**Exercise description:**
Copy every line of the records that includes the word "induction".

*** Data for this task ***

(** X10.  [_letter_from_index] returns a label for every integer, zero and
    the negative ones included: the dict lookup never fails.  The label is
    written with the letters a to z, and up to 26 it is one letter. *)
Theorem letter_for_every_integer (num : Z) :
  exists s : string,
    _letter_from_index num = Ok s /\
    Bij26.letters_only s = true /\
    (num <= 26 -> String.length s = 1%nat).
Proof.
  destruct (Z_lt_dec 0 ((num - 1) / 26)) as [Hq | Hq].
  - assert (Hnum : 27 <= num) by (Z.div_mod_to_equations; lia).
    exists (Bij26.numeral (Z.to_nat num)).
    split; [apply LetterFacts.letter_from_index_numeral; lia|].
    split; [apply LetterFacts.numeral_value | lia].
  - exists (String (last_digit num) EmptyString).
    split; [|split; [|reflexivity]].
    + simp _letter_from_index.
      destruct (Z_lt_dec 0 ((num - 1) / 26)) as [Hq' | Hq'];
        [contradiction|]. simpl.
      apply LetterFacts.last_letter_eq.
    + unfold Bij26.letters_only. simpl.
      rewrite last_digit_letter. reflexivity.
Qed.

End BackLinksMore.

(** ** Lines *)

Module LineFacts.
Import Footnotes.

Lemma split_lf_nonempty (s : string) :
  forall cur, split_lf cur s <> [].
Proof.
  induction s as [|c s IH]; intros cur; simpl; [discriminate|].
  destruct (Ascii.eqb c (Py.chr 10)); [discriminate | apply IH].
Qed.

Lemma join_cons (sep x : string) (l : list string) :
  l <> [] -> Py.join sep (x :: l) = x +++ sep +++ Py.join sep l.
Proof. destruct l; [congruence | reflexivity]. Qed.

(** Joining the lines of a text with line feeds gives the text back. *)
Lemma join_split_lf (s : string) :
  forall cur, Py.join Py.nl (split_lf cur s) = cur +++ s.
Proof.
  induction s as [|c s IH]; intros cur; simpl.
  - symmetry. apply StringFacts.append_empty_r.
  - destruct (Ascii.eqb_spec c (Py.chr 10)) as [-> | Hc].
    + rewrite join_cons by apply split_lf_nonempty.
      rewrite IH. reflexivity.
    + rewrite IH, StringFacts.append_assoc. reflexivity.
Qed.

Lemma all_chars_append (f : ascii -> bool) (a b : string) :
  all_chars f (a +++ b) = all_chars f a && all_chars f b.
Proof.
  induction a as [|c a IH]; simpl; [reflexivity|].
  rewrite IH, andb_assoc. reflexivity.
Qed.

Lemma split_lf_lf_free (s : string) :
  forall cur, lf_free cur = true ->
              Forall (fun l => lf_free l = true) (split_lf cur s).
Proof.
  induction s as [|c s IH]; intros cur Hcur; simpl.
  - constructor; [exact Hcur | constructor].
  - destruct (Ascii.eqb c (Py.chr 10)) eqn:Hc.
    + constructor; [exact Hcur | apply IH; reflexivity].
    + apply IH. unfold lf_free. rewrite all_chars_append.
      fold (lf_free cur). rewrite Hcur. simpl. rewrite Hc. reflexivity.
Qed.

Lemma split_lf_line (a : string) :
  lf_free a = true ->
  forall cur s, split_lf cur (a +++ s) = split_lf (cur +++ a) s.
Proof.
  induction a as [|c a IH]; intros Ha cur s; simpl.
  - rewrite StringFacts.append_empty_r. reflexivity.
  - unfold lf_free in Ha. simpl in Ha. apply andb_true_iff in Ha.
    destruct Ha as [Hc Ha]. apply negb_true_iff in Hc. rewrite Hc.
    rewrite (IH Ha), StringFacts.append_assoc. reflexivity.
Qed.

*** End of Data for this task ***

**Task result:**
  induction s as [|c s IH]; intros cur; simpl; [discriminate|].
  induction s as [|c s IH]; intros cur; simpl.
  induction a as [|c a IH]; simpl; [reflexivity|].
  induction s as [|c s IH]; intros cur Hcur; simpl.
  induction a as [|c a IH]; intros Ha cur s; simpl.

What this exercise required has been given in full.